Regardless of the infraction they have committed, you must follow specific procedures to end the tenancy.
It would be illegal for you to engage in direct or indirect tactics to get your tenants out of your property, such as:
- Interfering with amenities, such as blocking access to their reserved parking space.
- Ordering or threatening them to leave the premises.
- Shutting off utilities such as phone service, electricity, gas, water, or heat.
- Locking them out or removing their belongings from your property.
These are known as self-help eviction tactics, and they are illegal in California much like they are elsewhere in the country.
How to Terminate a Lease Early in California: Valid Reasons
1. There is Harassment.
As a landlord, you need to respect your tenants’ right to privacy. Any form of landlord harassment is illegal in California and can lead to a tenant ending the lease early without being financially responsible.
As per California lease termination laws (Cal. Civ. Code § 1954), you must provide your tenant with a 24 hours’ notice (or 48 for the final move-out inspection) before accessing the property.
Furthermore, you must have a legitimate reason for accessing the property, for example:
- To make needed repairs.
- To show the property to prospective tenants or buyers.
- If given permission by a court of law.
- To conduct scheduled inspections.
- In the case of an emergency.
- If you have reason to believe that the tenant has abandoned the property.
California landlords must also enter only during normal hours, or at any time with the tenant’s permission.
2. Uninhabitable Unit
Landlords must provide properties that meet all local and state housing codes. If you don’t, it could amount to a “constructive eviction.” Living in an uninhabitable property poses a risk to tenants.
Conditions that make a home uninhabitable include:
- Damaged floor tiles
- Insufficient security measures
- Poor ventilation
- Inconsistent water temperature
- Exposed asbestos
- Chipping lead paint
To move out due to any of these conditions, there are specific requirements a tenant must follow (see Green v. Superior Court, 10 Cal.3d 616 (1974) and Cal. Civ. Code § 1942).
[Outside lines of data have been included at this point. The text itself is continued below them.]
Definition header_ok (h : Z * Z * Z) : Prop :=
  0 <= h.1.1 < 65536 /\ 0 <= h.1.2 < 32768 /\ 0 <= h.2 < 32768.

Lemma land_15_bits z : 0 <= Z.land z 32767 < 32768.
Proof. rewrite (land_ones_mod z 15) by done. apply Z.mod_pos_bound. lia. Qed.

Lemma headers_ok n data size off :
  (forall i, 0 <= i < size -> is_byte (rd data i)) -> 0 <= off ->
  Forall header_ok (d20_headers n data size off).1 /\ off <= (d20_headers n data size off).2.
Proof.
  intros Hb. revert off. induction n as [|n IH]; intros off Hoff; cbn [d20_headers fst snd]; [split; [constructor|lia]|].
  destruct (Z.leb_spec (off + 6) size) as [Hle|]; [|split; [constructor|cbn; lia]].
  set (h := (be16 _ _, _, _)).
  assert (Hh : header_ok h).
  { split; [|split; apply land_15_bits]. cbn. pose proof (Hb off ltac:(lia)) as B1. pose proof (Hb (off + 1) ltac:(lia)) as B2.
    rewrite be16_add by done. unfold is_byte in *. lia. }
  destruct (negb _).
  - specialize (IH (off + 6) ltac:(lia)). destruct (d20_headers n data size (off + 6)) as [hs off'].
    cbn [fst snd] in *. destruct IH as [IH ?]. split; [constructor; [exact Hh|exact IH]|lia].
  - cbn [fst snd]. split; [constructor; [exact Hh|constructor]|lia].
Qed.

Lemma copy_safe s f buf data off hs :
  d20_ok s -> d20_bpp s = 2 -> 0 <= off -> mem_data buf = Some data -> mem_size buf <= zlen data ->
  Forall header_ok hs ->
  exists s' f', d20_copy s f buf off hs = Done (s', f') /\ d20_ok s' /\ d20_bpp s' = 2.
Proof.
  intros Hs Hb Hoff Hd Hz Hhs. revert s f off Hs Hb Hoff.
  induction Hhs as [|[[len line_no] p_offset] hs Hh Hhs IH]; intros s f off Hs Hb Hoff; cbn [d20_copy]; [by eauto|].
  destruct Hh as (H1 & H2 & H3). cbn in H1, H2, H3.
  destruct (Z.ltb_spec (mem_size buf) (off + len)); [by eauto|].
  set (s1 := d20_assemble s _ _ _ _).
  assert (Hs1 : d20_ok s1).
  { destruct Hs as [Hl Hy Hf]. subst s1. constructor; cbn; [done|zbool; lia|done]. }
  assert (Hb1 : d20_bpp s1 = 2) by done. rewrite Hb1. change (s32 (1920 * 2)) with 3840.
  set (stride := if 0 <? _ then _ else _).
  assert (Hst : 0 < stride <= 65534) by (subst stride; pose proof (d20k_line _ Hs1); zbool; lia). clearbody stride.
  assert (0 <= line_no * stride <= 32767 * 65534) by nia.
  rewrite (s32_small (line_no * stride)), (s32_small (p_offset * 2)), (s32_small (line_no * stride + _)) by lia.
  set (dest := line_no * stride + p_offset * 2). rewrite s32_small, u64_small by (subst dest; lia).
  destruct (Z.leb_spec (dest + len) d20_frame_max) as [Hle|].
  - rewrite Hd, read_bytes_in by lia. cbn [mbind outcome_bind].
    assert ((0 <=? dest) = true) as -> by (apply Z.leb_le; subst dest; lia). cbn [andb]. rewrite orb_true_r.
    apply IH; [done|done|lia].
  - apply IH; [done|done|lia].
Qed.

(** No packet makes the depayloader touch memory outside the packet or its frame, if
    lines are configured at most 65534 bytes long. *)
Theorem depayloader_20_safe {D} `{PadSink D} `{CMemory} stale s (d : option D) buf :
  d20_ok s -> buffer_ok buf -> (20 <= mem_size buf -> mem_data buf <> None) ->
  exists r s' d', st2110_20_depayloader_pad_push stale (Some s) d (Some buf) = Done (r, Some s', d') /\ d20_ok s'.
Proof.
  intros Hs (Hsz & Hbytes & Hz) Hdata. unfold st2110_20_depayloader_pad_push.
  destruct (has_flag _ _); [destruct (_ && _); by eauto|].
  destruct (Z.ltb_spec (mem_size buf) 20); [by eauto|].
  unfold buf_bytes in Hbytes. destruct (mem_data buf) as [data|] eqn:Ed; [|by destruct Hdata].
  set (ts := be32 _ _ _ _). set (begun := match d20_current_frame s with Some _ => _ | None => _ end).
  assert (Hbeg : exists ok s1 d1, begun = (ok, s1, d1) /\ d20_ok s1).
  { assert (Hb : exists ok s1 d1, d20_begin stale s d ts = (ok, s1, d1) /\ d20_ok s1).
    { unfold d20_begin. destruct (_ && _); eexists _, _, _; (split; [done|]); destruct Hs; by constructor. }
    subst begun. destruct (d20_current_frame s); [|done]. destruct (_ =? ts); [by eauto|done]. }
  destruct Hbeg as (ok & s1 & d1 & -> & Hs1). destruct (d20_current_frame s1) as [f|] eqn:Ef; [|by eauto].
  assert (Hb1 : d20_bpp s1 = 2) by (apply Hs1; by rewrite Ef). unfold d20_lines.
  destruct (headers_ok 32 data (mem_size buf) 14) as [Hh Ho]; [|lia|].
  { intros i Hi. rewrite <-(rd_sub_prefix data (mem_size buf)) by done. by apply rd_byte. }
  destruct (d20_headers 32 data (mem_size buf) 14) as [hs off]. cbn [fst snd] in Hh, Ho.
  destruct (copy_safe s1 f buf data off hs) as (s2 & f2 & -> & Hs2 & Hb2); try done; [lia|].
  cbn [mbind outcome_bind]. destruct (negb _); [destruct (push_peer _ _)|]; cbn [mbind outcome_bind];
    eexists _, _, _; (split; [done|]); destruct Hs2; by constructor.
Qed.

(** A packet of line [y] that carries [px] at its start, and the marker. *)
Definition line_packet (p : st2110_20_payloader_t) (y : Z) (px : bytes) : zst_buffer :=
  buffer_of ZST_BUFFER_VIDEO_PACKET 0 0 0 0 (p20_header p 0 true (zlen px) y 0 ++ px).

Section long_lines.
Context {D : Type} `{PadSink D} `{CMemoryOk} (stale : Z -> byte).
Implicit Type d : option D.

Lemma begin_idle s d ts :
  d20_current_frame s = None ->
  d20_begin stale s d ts = (true, d20_assemble s (Some (mk_frame20 stale ts)) ts 0 2, d).
Proof. intros E. unfold d20_begin. by rewrite E, !malloc_total. Qed.

(** The first packet of a frame: its single line is copied from offset 20. *)
Lemma push_first s d p y px :
  d20_current_frame s = None -> 0 <= y < 32768 -> zlen px < 65536 ->
  exists f, st2110_20_depayloader_pad_push stale (Some s) d (Some (line_packet p y px)) =
    ('(s', f) ← d20_copy (d20_assemble s (Some f) (fr_pts f) 0 2) f (line_packet p y px) 20 [(zlen px, y, 0)];
     let '(_, d) := push_peer d (d20_buffer s' f) in
     Done (ZST_OK, Some (d20_assemble s' None (d20_current_ts s') (d20_max_y s') (d20_bpp s')), d)).
Proof.
  intros Hidle Hy Hpx. pose proof (zlen_nonneg px). unfold st2110_20_depayloader_pad_push, line_packet, buffer_of.
  cbn [buf_flags mem_size mem_data]. change (has_flag 0 ZST_BUFFER_FLAG_EOS) with false.
  rewrite zlen_app, header_length. destruct (Z.ltb_spec (20 + zlen px) 20); [lia|]. cbv iota.
  set (ts := be32 _ _ _ _). rewrite Hidle, begin_idle by done. cbn [d20_assemble d20_current_frame].
  exists (mk_frame20 stale ts). unfold d20_lines. cbn [mem_size fr_pts]. rewrite packet_headers by lia.
  unfold d20_assemble. destruct (d20_copy _ _ _ _ _) as [[s' f]| |]; cbn [mbind outcome_bind]; try done.
  rewrite packet_marker. by destruct (push_peer _ _).
Qed.
End long_lines.

(** One packet of a high line number makes the depayloader push a frame that claims
    more bytes than its block has.  With lines of 2^31 - 1 bytes, which [set_property]
    accepts, a packet of ten bytes writes before the block. *)
Theorem long_lines_break {D} `{PadSink D} `{CMemoryOk} stale s p y (d : option D) :
  let size := d20_expected_line_length s * (y + 1) in
  d20_current_frame s = None -> 0 < d20_expected_line_length s <= 65534 -> 0 <= y < 32768 ->
  d20_frame_max < size ->
  (exists s' b, st2110_20_depayloader_pad_push stale (Some s) d (Some (line_packet p y [])) =
                  Done (ZST_OK, Some s', (push_peer d b).2) /\
                mem_size b = size /\ exists data, mem_data b = Some data /\ zlen data = d20_frame_max) /\
  st2110_20_depayloader_pad_push stale
    (Some (mk_d20 2147483647 (d20_reorder_buffer_depth s) (d20_reorder_timeout_ms s) None (d20_current_ts s)
             (d20_max_y s) (d20_bpp s))) d (Some (line_packet p 2 [1; 2; 3; 4; 5; 6; 7; 8; 9; 10])) = Fault.
Proof.
  intros size Hidle HL Hy Hsize. split.
  - destruct (push_first stale s d p y [] Hidle Hy) as (f & ->); [done|]. change (zlen (@nil Z)) with 0. cbn [d20_copy].
    change (mem_size (line_packet p y []) <? 20 + 0) with false. cbv iota.
    cbn [d20_assemble d20_expected_line_length d20_bpp d20_max_y d20_current_frame d20_current_ts].
    rewrite (proj2 (Z.ltb_lt 0 (d20_expected_line_length s))), Z.mul_0_l by lia.
    assert (0 <= y * d20_expected_line_length s <= 32767 * 65534) by nia.
    change (s32 0) with 0. rewrite !Z.add_0_r, !(s32_small (y * _)), u64_small by lia. change (0 =? 0) with true. cbn [orb].
    set (s2 := d20_assemble _ (Some f) _ (if 0 <? y then y else 0) 2).
    assert (Esz : d20_frame_size s2 = size).
    { unfold d20_frame_size. subst s2. cbn. rewrite (proj2 (Z.ltb_lt 0 (d20_expected_line_length s))) by lia.
      assert ((if 0 <? y then y else 0) = y) as -> by (zbool; lia). rewrite (s32_small (y + 1)) by lia.
      fold size. assert (size <= 65534 * 32768) by (subst size; nia). unfold d20_frame_max in Hsize.
      rewrite s32_small by lia. apply u64_small. lia. }
    assert (Hb : forall f, mem_size (d20_buffer s2 f) = size /\
              exists data, mem_data (d20_buffer s2 f) = Some data /\ zlen data = d20_frame_max).
    { intros f0. unfold d20_buffer. cbn [mem_size mem_data]. rewrite Esz. split; [done|]. eexists. split; [done|].
      unfold zlen. rewrite length_map, length_seqZ, Z.min_r by lia. apply Z2Nat.id. by unfold d20_frame_max. }
    destruct (y * d20_expected_line_length s <=? d20_frame_max); cbn [mbind outcome_bind read_bytes Z.eqb];
      match goal with |- context [d20_buffer s2 ?g] => specialize (Hb g); generalize dependent (d20_buffer s2 g) end;
      intros b Hb; destruct (push_peer d b) eqn:Eb; eexists _, b; (split; [rewrite Eb; reflexivity|exact Hb]).
  - set (s0 := mk_d20 _ _ _ _ _ _ _).
    destruct (push_first stale s0 d p 2 [1; 2; 3; 4; 5; 6; 7; 8; 9; 10]) as (f & ->); [done|lia|done|]. reflexivity.
Qed.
3. They are starting active military duty.
If your tenant is an active service member and has received a change of station orders, they have a right to break the lease under the Servicemembers Civil Relief Act of 1944. The following are the “uniformed services” that qualify for this:
- The National Oceanic and Atmospheric Administration
- Members of the armed forces
- The activated National Guard
- The commissioned corps of the Public Health Service
They must provide you with a written notice the date that rent is due.
4. They have been a victim of domestic violence.
Breaking a lease due to domestic violence in California is legally justified. A tenant can terminate the lease if they or their child have been a victim of domestic violence.
To terminate a lease for this reason, they must meet certain conditions, such as showing proof of a temporary restraining order.
Landlord’s Duty to Find a New Tenant in the State of California
So, what happens if a tenant doesn’t have a justified reason to break your lease agreement? (As mentioned earlier, things like breaking a lease to buy a house in California are not legally justified). If this occurs, yet they still want to move out, they’ll need to pay all the rent due under the remaining lease period.
For example, if your lease is due to end in August and the tenant wants to move in March, then they’ll still be liable for paying for the 4 months that the lease will still be in effect (cal civ code 1951.2).
However, during this period, you still have a responsibility as a landlord to find a replacement tenant.
Disclaimer: This blog isn’t a substitute for legal advice. If you have any questions regarding any part of this content or simply want legal advice, please get in touch with a qualified attorney or property management company.